The statistical subcommittee of the working group analyzed Australian Orthopaedic Association National Joint Replacement Registry (AOANJRR) data9 and determined that poor implant performance at two years is predictive of poor performance at ten years.8 Therefore, early benchmarking is extremely important, as devices with inferior performance at two years rarely recover.
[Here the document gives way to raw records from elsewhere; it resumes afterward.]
Lemma add_permission_spec a owner addr :
  alloc_ok a -> owner <> 0 -> allocation_get_permission a addr = Ret None ->
  exists P a', allocation_add_permission a owner addr = Ret (P, a') /\ alloc_ok a' /\
    (forall Q q, live_perm a' Q q <-> (Q = P /\ q = new_perm owner addr) \/ (Q <> P /\ live_perm a Q q)) /\
    (forall q, ~ live_perm a P q) /\ a_chns a' = a_chns a /\ relay_sessions a' = relay_sessions a.
Proof.
  intros [I T] K N. unfold allocation_add_permission.
  destruct (free_slot_live p_allocated (addr_to_perm a) (perm_index addr) perm_zero (inv_perm_buckets a I)
              (perm_index_lt addr) eq_refl) as (P & t & y & -> & L & Hp & B & Hy & _ & _ & HL & HN).
  mstep. fold (new_perm owner addr).
  assert (forall q, ~ live_perm a P q) as HPn.
  { intros q [E A]. rewrite (HN _ E) in A. done. }
  assert (forall Q q, live_perm (put_perm (with_perms a t) P (new_perm owner addr)) Q q <->
            (Q = P /\ q = new_perm owner addr) \/ (Q <> P /\ live_perm a Q q)) as HP.
  { intros Q q. rewrite (live_put_perm (with_perms a t) P _ y) by done. unfold live_perm at 1 2. simpl. rewrite HL.
    fold (live_perm a Q q). naive_solver. }
  exists P, (put_perm (with_perms a t) P (new_perm owner addr)). split; [done|].
  split; [|done]. split.
  - eapply (inv_add_perm a _ P owner addr); [done..| |done|done| |].
    + simpl. by rewrite length_set_slot.
    + intros Q q HQ. split; [intros ->; by eapply HPn|by eapply (get_permission_none a I)].
    + intros Q q. rewrite HP. split; [intros [?|[_ ?]]; auto|]. intros [?|HQ]; [auto|].
      right. split; [intros ->; by eapply HPn|done].
  - unfold timers_ok. eapply timers_inv_proper; [|reflexivity|exact T]. apply armed_ext; [done| |done].
    intros Q h e NZ. setoid_rewrite HP. split.
    + intros (q & [[-> ->]|[_ H]] & <- & <-); [done|by exists q].
    + intros (q & H & E). exists q. split; [|done]. right. split; [intros ->; by eapply HPn|done].
Qed.

(** ** Binding a channel *)
Lemma inv_add_chan a a' P p m C c :
  alloc_inv a -> live_perm a P p -> ptr_bucket C = ch_index (chnum c) ->
  STUN_VALID_CHANNEL (chnum c) = true -> ch_port c = get_port (ch_peer_addr c) -> ch_port c <> 0 ->
  ch_owner c = P -> addr_eq_no_port_s (p_addr p) (ch_peer_addr c) = true ->
  lm_inv m -> lm_abs (p_chns p) (ch_port c) = None ->
  (forall k, lm_abs m k = if ch_port c =? k then Some C else lm_abs (p_chns p) k) ->
  length (addr_to_perm a') = 8%nat -> length (a_chns a') = 8%nat ->
  (forall D d, live_chan a D d -> D <> C /\ chnum d <> chnum c) ->
  (forall Q q, live_perm a' Q q <-> (Q = P /\ q = with_chns_map p m) \/ (Q <> P /\ live_perm a Q q)) ->
  (forall D d, live_chan a' D d <-> (D = C /\ d = c) \/ live_chan a D d) ->
  (forall D d, slot_at (a_chns a') D = Some d -> ch_allocated d = false -> d = ch_zero) ->
  relay_sessions a' = relay_sessions a ->
  alloc_inv a'.
Proof.
  intros I LP B V Pt NZ O E Im Nn Im' L1 L2 N HP HC HF ES. set (p' := with_chns_map p m) in *.
  assert (forall Q q, live_perm a' Q q -> exists q0, live_perm a Q q0 /\ p_addr q = p_addr q0) as Back.
  { intros Q q HQ. apply HP in HQ as [[-> ->]|[_ HQ]]; eauto. }
  constructor; [done|done| | | | |done|rewrite ES; apply (inv_sessions a I)].
  - intros Q q HQ. apply HP in HQ as [[-> ->]|[n HQ]].
    + destruct (inv_perm a I P p LP) as [b k w e]. constructor; [done|done|done|].
      intros port D Hd. cbn [p' p_chns with_chns_map] in Hd. rewrite Im' in Hd. destruct (ch_port c =? port) eqn:Ep; bool_arith.
      * injection Hd as <-. exists c. split; [apply HC; by left|done].
      * destruct (e port D Hd) as (d & Ld & R). exists d. split; [apply HC; by right|done].
    + destruct (inv_perm a I Q q HQ) as [b k w e]. constructor; [done|done|done|].
      intros port D Hd. destruct (e port D Hd) as (d & Ld & R). exists d. split; [apply HC; by right|done].
  - intros D d HD. apply HC in HD as [[-> ->]|HD].
    + constructor; [done..|]. exists p'. rewrite O. split; [apply HP; by left|].
      cbn [p' p_chns p_addr with_chns_map]. by rewrite Im', Z.eqb_refl.
    + destruct (inv_chan a I D d HD) as [b v pt z (x & Lx & Ex & Ax)]. constructor; [done..|].
      destruct (decide (ch_owner d = P)) as [EP|NP].
      * rewrite EP in *. rewrite (live_perm_fun _ _ _ _ Lx LP) in Ex, Ax. exists p'. split; [apply HP; by left|].
        cbn [p' p_chns p_addr with_chns_map]. split; [|done]. rewrite Im'. destruct (ch_port c =? ch_port d) eqn:Ep; bool_arith; [congruence|done].
      * exists x. split; [apply HP; by right|done].
  - intros Q R q r HQ HR Eq. destruct (Back Q q HQ) as (q0 & Lq & Aq), (Back R r HR) as (r0 & Lr & Ar).
    rewrite Aq, Ar in Eq. by eapply (inv_perm_unique a I).
  - intros D1 D2 d1 d2 H1 H2 En. apply HC in H1, H2. destruct H1 as [[-> ->]|H1], H2 as [[-> ->]|H2]; [done| | |].
    + destruct (N _ _ H2). congruence.
    + destruct (N _ _ H1). congruence.
    + by eapply (inv_chan_unique a I).
Qed.

(** The second half of [allocation_get_new_ch_info], with the permission. *)
Definition bind_channel (a : allocation) (P num : Z) (peer_addr : ioa_addr) : outcome (Z * allocation) :=
  '(chn, map) ← ch_map_get (a_chns a) num true;
  match chn with
  | None => UB
  | Some C =>
      let a := with_chns a map in
      c ← get_chan a C;
      let a := put_chan a C (ChInfo num true (get_port peer_addr) peer_addr (ch_expiration_time c)
                               (ch_lifetime_ev c) P (kernel_channel c)) in
      p ← get_perm a P;
      '(_, m) ← lm_map_put (p_chns p) (get_port peer_addr) C;
      Ret (C, put_perm a P (with_chns_map p m))
  end.

(** The first half: the permission of the address, found or added. *)
Definition find_or_add (a : allocation) (a_ptr : Z) (peer : ioa_addr) : outcome (Z * allocation) :=
  tinfo ← allocation_get_permission a peer;
  match tinfo with Some P => Ret (P, a) | None => allocation_add_permission a a_ptr peer end.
The purpose of this project was to assess the feasibility of applying the proposal to arthroplasty registry data collected by a regional registry in the United States.

Materials and Methods

Utilizing the methodology detailed in the International Prosthesis Benchmarking Workgroup’s proposal, benchmarking of prostheses in the MARCQI database was performed. All data collected by MARCQI is for the purposes of quality improvement. The Institutional Review Board of the University of Michigan’s Medical School (IRBMED) provided a notice of determination of “not regulated” status for this project because it does not fit the definition of human subject research according to 45 CFR 46 and 21 CFR 56. “Not regulated” status is different than “exempt,” and it reflects that the purpose of the data collection was quality or process improvement. This notice is available upon request. The details of MARCQI’s organizational structure and methodology have been previously described, but in summary, MARCQI collects data on over 97% of all elective total hip and knee arthroplasty cases performed in the state of Michigan.10–12 To qualify for inclusion in the MARCQI registry, a primary case must be elective, defined by a planned procedure, treating a non-emergent condition at the pre-planned surgical date. Hemiarthroplasty cases are excluded, as well as non-elective total arthroplasty cases such as for hip fracture. 91.9% of the cases were done for a diagnosis of osteoarthritis. All total hip and knee replacement revisions are captured and linked to the primary case. The linkage can occur across hospitals in the state of Michigan. Thus, a revision case performed at a different site than the primary is linked to the primary case. This enables MARCQI to conduct analyses based on time-to-revision for primary procedures.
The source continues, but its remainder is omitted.